__WORK TASK__. Find the line with "(m = m0 → ∀ v us, (read_signal" and the line with "- pose proof (poll_write_step" in the entries below; output exactly those two lines, every line between them, and no others.
[Start of Attachment]
Lemma poll_one_step ts m st : m ∈ ms → fits ms (transport st) → mirrored st m0 →
  let '(st', _, r) := poll_one ts m st in
  quiet (reported m r) →
  mirrored st' m0 ∧
  (m = m0 → ∀ v us, (read_signal (transport st) (rm_signal_name m0)).2 = Some (v, us) → cached st' m0 v).
Proof.
  intros Hm Hfit Hmir. unfold poll_one. destruct (rm_direction m) eqn:Edir.
  - assert (Hr : ¬ is_write m) by (unfold is_write; by rewrite Edir).
    pose proof (poll_read_step ts m st Hm Hr Hmir) as Hs. destruct (poll_read st m ts) as [[st' ds] r].
    intros _. split; [exact Hs|]. by intros ->.
  - pose proof (poll_write_step m st Hm Edir Hfit Hmir) as Hs. destruct (poll_write st m) as [st' r].
    destruct Hs as [Hs Hdone]. intros Hq%quiet_reported. split; [by apply Hs|]. intros ->. apply Hdone. by destruct Hq.
Qed.

Lemma fits_ext t t' :
  (∀ m, m ∈ ms → is_write m → (read_signal t' (rm_signal_name m)).2 = (read_signal t (rm_signal_name m)).2) →
  fits ms t → fits ms t'.
Proof. intros He Hf m v ts Hm Wm Hv. rewrite He in Hv by done. by eapply Hf. Qed.

(** A write signal keeps its value while the mappings are polled. *)
Lemma poll_one_reads ts m st n : m ∈ ms → n ∈ ms → is_write n →
  (read_signal (transport (poll_one ts m st).1.1) (rm_signal_name n)).2 = (read_signal (transport st) (rm_signal_name n)).2.
Proof.
  intros Hm Hn Wn. pose proof (poll_one_undisturbed ts m st) as Hu. destruct (poll_one ts m st) as [[st' ds] r].
  apply Hu. destruct (decide (n = m)) as [->|Hne]; [by right|left].
  intros Heq. by apply Hne, (wired_names ms n m (proj1 Hw)).
Qed.

Lemma poll_mappings_frame ts rest st : rest ⊆ ms →
  let '(st', _, _) := poll_mappings ts rest st in
  (∀ n, n ∈ ms → is_write n →
     (read_signal (transport st') (rm_signal_name n)).2 = (read_signal (transport st) (rm_signal_name n)).2) ∧
  (∀ name, name ∉ map rm_signal_name rest → signal_cache st' !! name = signal_cache st !! name).
Proof.
  revert st. induction rest as [|m rest IH]; intros st Hsub; cbn [poll_mappings map] in *; [done|].
  assert (Hm : m ∈ ms) by set_solver. pose proof (poll_one_undisturbed ts m st) as Hc.
  pose proof (λ n, poll_one_reads ts m st n Hm) as Hr.
  destruct (poll_one ts m st) as [[st1 ds] r]. destruct Hc as [Hc _]. specialize (IH st1 ltac:(set_solver)).
  destruct (poll_mappings ts rest st1) as [[st2 ds2] log]. destruct IH as [IH1 IH2]. split.
  - intros n Hn Wn. rewrite IH1 by done. by apply Hr.
  - intros name Hname. rewrite IH2 by set_solver. apply Hc. set_solver.
Qed.

Lemma poll_mappings_step ts rest st : rest ⊆ ms → NoDup (map rm_signal_name rest) →
  fits ms (transport st) → mirrored st m0 →
  let '(st', _, log) := poll_mappings ts rest st in
  quiet log → mirrored st' m0 ∧
  (m0 ∈ rest → ∀ v us, (read_signal (transport st) (rm_signal_name m0)).2 = Some (v, us) → cached st' m0 v).
Proof.
  revert st. induction rest as [|m rest IH]; intros st Hsub Hnd Hfit Hmir; cbn [poll_mappings map] in *.
  { intros _. split; [done|]. intros Hm. by apply not_elem_of_nil in Hm. }
  assert (Hm : m ∈ ms) by set_solver. apply NoDup_cons in Hnd as [Hnot Hnd].
  pose proof (poll_one_step ts m st Hm Hfit Hmir) as Hone. pose proof (λ n, poll_one_reads ts m st n Hm) as Hr.
  destruct (poll_one ts m st) as [[st1 ds] r]. specialize (IH st1 ltac:(set_solver) Hnd (fits_ext _ _ Hr Hfit)).
  pose proof (poll_mappings_frame ts rest st1 ltac:(set_solver)) as Hf.
  destruct (poll_mappings ts rest st1) as [[st2 ds2] log]. destruct Hf as [_ Hc2].
  intros [Hq1 Hq2]%quiet_app. destruct (Hone Hq1) as [Hmir1 Hdone]. destruct (IH Hmir1 Hq2) as [Hmir2 Hdone2].
  split; [done|]. intros Hin v us Hv. apply elem_of_cons in Hin as [->|Hin].
  - destruct (Hdone eq_refl v us Hv) as (w & ws & Hcw & ?). exists w, ws. by rewrite Hc2.
  - apply (Hdone2 Hin v us). by rewrite Hr.
Qed.

Lemma poll_loop_mirrors script st :
  Forall (λ i, ∀ t, fits ms (others i t)) script → mirrored st m0 →
  let '(st', log) := poll_loop ms script st in quiet log → mirrored st' m0.
Proof.
  intros Hs. revert st. induction Hs as [|i script Hi Hs IH]; intros st Hmir; [intros _; exact Hmir|]. cbn [poll_loop].
  set (st0 := mkPoll _ _ _). assert (Hmir0 : mirrored st0 m0) by exact Hmir.
  destruct (stop_seen i); [done|].
  pose proof (poll_mappings_step (now_timestamp (clock_ns i)) ms st0 ltac:(done) (proj1 Hw) (Hi _) Hmir0) as Ht.
  destruct (poll_mappings _ ms st0) as [[st1 ds] log]. specialize (IH st1).
  destruct (poll_loop ms script st1) as [st2 log2]. intros [Hq1 Hq2]%quiet_app. destruct (Ht Hq1) as [Hmir1 _].
  exact (IH Hmir1 Hq2).
Qed.

(** [C31] Signals reach the device.  Let every signal be mapped once, and the
    registers set aside for the signals to write not overlap.  After any run of
    the poll loop, whatever the other threads published in between, that reported
    no failed write of signal [m0] - other signals may have failed, and their
    writes been carried out or not - a turn that reports none either leaves the
    device's holding registers at [m0]'s address equal to the words of the
    signal's value, up to the adapter's own comparison of values. *)
Theorem poll_synchronises script c t st log0 ts st' ds log v us :
  Forall (λ i, ∀ t, fits ms (others i t)) script →
  poll_loop ms script (mkPoll c t ∅) = (st, log0) → fits ms (transport st) → quiet log0 →
  poll_mappings ts ms st = (st', ds, log) → quiet log →
  (read_signal (transport st') (rm_signal_name m0)).2 = Some (v, us) →
  ∃ w regs ty, (w = v ∨ hal_eqb w v = true) ∧ halvalue_to_registers w = Ok (regs, ty) ∧
    stored holding (ctx (client st')) (rm_address m0) regs.
Proof.
  intros Hs Hloop Hfit Hq0 Hturn Hq Hv.
  assert (Hmir : mirrored st m0).
  { pose proof (poll_loop_mirrors script (mkPoll c t ∅) Hs) as Hl. rewrite Hloop in Hl. apply Hl; [|done].
    intros w ws Hk. cbn [signal_cache] in Hk. by rewrite lookup_empty in Hk. }
  pose proof (poll_mappings_step ts ms st (λ x H, H) (proj1 Hw) Hfit Hmir) as Ht.
  pose proof (poll_mappings_frame ts ms st (λ x H, H)) as Hf.
  rewrite Hturn in Ht, Hf. destruct (Ht Hq) as [Hmir' Hdone]. destruct Hf as [Hread _].
  rewrite Hread in Hv by done. destruct (Hdone Hm0 v us Hv) as (w & ws & Hcw & Heq).
  destruct (Hmir' w ws Hcw) as (regs & ty & Hr & _ & Hst). by exists w, regs, ty.
Qed.
End sync.

(** ** Further behaviour of the polls *)
Section polls.
Context {D : Type} `{Libmodbus D} {T : Type} `{HalTransport T, !HalTransportLaws T}.

(** A poll that fails - not connected, a count out of range, a request
    the device refuses, a value that does not fit registers - publishes
    nothing, leaves every signal as it was and the cache too, so that the same
    transfer is tried again in the next turn. *)
Theorem failed_poll_changes_nothing ts m (st st' : PollState D T) ds e :
  poll_one ts m st = (st', ds, Err e) →
  ds = [] ∧ signal_cache st' = signal_cache st ∧
  ∀ name, (read_signal (transport st') name).2 = (read_signal (transport st) name).2.
Proof.
  unfold poll_one, poll_read, poll_write. destruct (rm_direction m).
  - destruct (read_mapped _ _) as [c [v|e']]; [by destruct (publish_signal _ _ _ _)|]. by intros [= <- <- _].
  - pose proof (read_read (transport st) (rm_signal_name m)) as Hrr.
    destruct (read_signal (transport st) (rm_signal_name m)) as [t [[v us]|]]; [|done].
    cbn [signal_cache client fst] in *. destruct (unchanged _ _ _); [done|].
    destruct (halvalue_to_registers v) as [[regs ty]|e'].
    + destruct (send_registers _ _ _) as [c [[]|e']]; [done|]. by intros [= <- <- _].
    + by intros [= <- <- _].
Qed.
[End of Attachment]
__WRITTEN RESPONSE__.
  (m = m0 → ∀ v us, (read_signal (transport st) (rm_signal_name m0)).2 = Some (v, us) → cached st' m0 v).
Proof.
  intros Hm Hfit Hmir. unfold poll_one. destruct (rm_direction m) eqn:Edir.
  - assert (Hr : ¬ is_write m) by (unfold is_write; by rewrite Edir).
    pose proof (poll_read_step ts m st Hm Hr Hmir) as Hs. destruct (poll_read st m ts) as [[st' ds] r].
    intros _. split; [exact Hs|]. by intros ->.
  - pose proof (poll_write_step m st Hm Edir Hfit Hmir) as Hs. destruct (poll_write st m) as [st' r].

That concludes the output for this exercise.